L’amaro in bocca per l’opaco finale di stagione è comprensibile e diffuso tra la tifoseria della Sampdoria, come è diffusa la sensazione che si sarebbe potuto fare di più, nonostante la rosa sia stata rinnovata la scorsa estate con elementi giovani e spesso alla prima esperienza in Serie A. E se, tutto sommato, questa Samp ha “funzionato” bene per gran parte della stagione, lo si deve principalmente a mister Giampaolo e alla lungimiranza della dirigenza blucerchiata: Ferrero, Osti, Pradè, Pecini, ma anche gli osservatori che hanno permesso di aggiudicarsi molti talenti a prezzi contenuti. Stiamo parlando di Torreira, acquistato per 2 milioni due estati fa, di Skriniar, pagato un solo milione a gennaio 2016, ma soprattutto di Linetty e Schick, i veri e propri gioielli dell’ultima sessione di calciomercato estivo. Se per il talento ceco che sta facendo impazzire le big sono stati sborsati 4 milioni (e ora chi lo vuole deve pagarne 25), l’ex Lech Poznan è costato alla Sampdoria solo 3 milioni di euro. Ma stiamo parlando anche di Quagliarella, un giocatore che l’anno scorso è stato pagato circa 2,5 milioni al Torino e che quest’anno è riuscito a segnare 12 reti – molte delle quali decisive -, oltre ad aver dato una grossa mano per la salvezza nella passata stagione. Insomma, l’arte di spendere meglio paga eccome, ed è la dimostrazione che non sempre “buttare” decine e decine di milioni paga: si pensi all’Inter, ad esempio, che nonostante i grandi investimenti è riuscita a posizionarsi solamente settima, fallendo l’obiettivo Europa. Senza contare che i blucerchiati sono riusciti a batterla due volte su due in campionato.

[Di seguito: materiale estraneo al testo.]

(** X23: [capitalize] keeps the length of the string, changes a unit only
    from a lower-case letter a to z to its capital, and capitalizing twice
    is capitalizing once. *)
Theorem capitalize_spec (s : jsstring) :
  length (capitalize s) = length s
  ∧ capitalize (capitalize s) = capitalize s
  ∧ Forall2 (λ c c', c' = c ∨ (97 ≤ c ≤ 122)%N ∧ c' = (c - 32)%N)
      s (capitalize s).
Proof. apply capitalize_from_spec. Qed.

(** ** The tally of localSummary *)

Lemma bump_keys (count : list (jsstring * nat)) (k : jsstring) :
  (bump count k).*1
  = if bool_decide (k ∈ count.*1) then count.*1 else count.*1 ++ [k].
Proof.
  induction count as [|[k' v] count IH]; [done |]. cbn [bump].
  destruct (decide (k' = k)) as [-> | Hne]; cbn [fmap list_fmap fst].
  - rewrite bool_decide_eq_true_2; [done | left].
  - change (list_fmap _ _ fst ?l) with (l.*1). rewrite IH.
    destruct (bool_decide_reflect (k ∈ count.*1)) as [Hin | Hin].
    + rewrite bool_decide_eq_true_2; [done | by right].
    + rewrite bool_decide_eq_false_2; [done |].
      intros [?|?]%elem_of_cons; congruence.
Qed.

LE ECCEZIONI – I giocatori che la Samp ha pagato così poco, è vero, sono stati un investimento importante sul momento, poiché ancora sconosciuti ai più, ma adesso il loro valore di mercato è salito vertiginosamente e – in termini meramente economici – rappresentano un patrimonio per il club. La speranza, ovviamente, non è quella di monetizzare e vederli partire, ma cercare di costruire un gruppo solido di giovani talentuosi qui alla Sampdoria. Se esistono esempi di grande abilità nello scovare campioni del domani, allo stesso tempo vanno sottolineati anche quelli che sono ancora i punti di domanda nello scacchiere a disposizione di Giampaolo: paradossalmente, chi è stato pagato di più – Praet e Bruno Fernandes – coincide con chi ha reso di meno, o comunque non all’altezza delle aspettative che si erano create in relazione al prezzo (rispettivamente 10 e 7 milioni, con il belga all’ultimo anno di contratto). Non bocciati, quindi, ma rimandati all’anno prossimo. Ancora troppo poco materiale, invece, per fare una prima valutazione su Djuricic, Simic e Bereszynski: i nuovi cavalli della scuderia Ferrero non stati impiegati a sufficienza, ma potrebbero rivelarsi nei prossimi mesi gli ennesimi acquisti low cost azzeccati.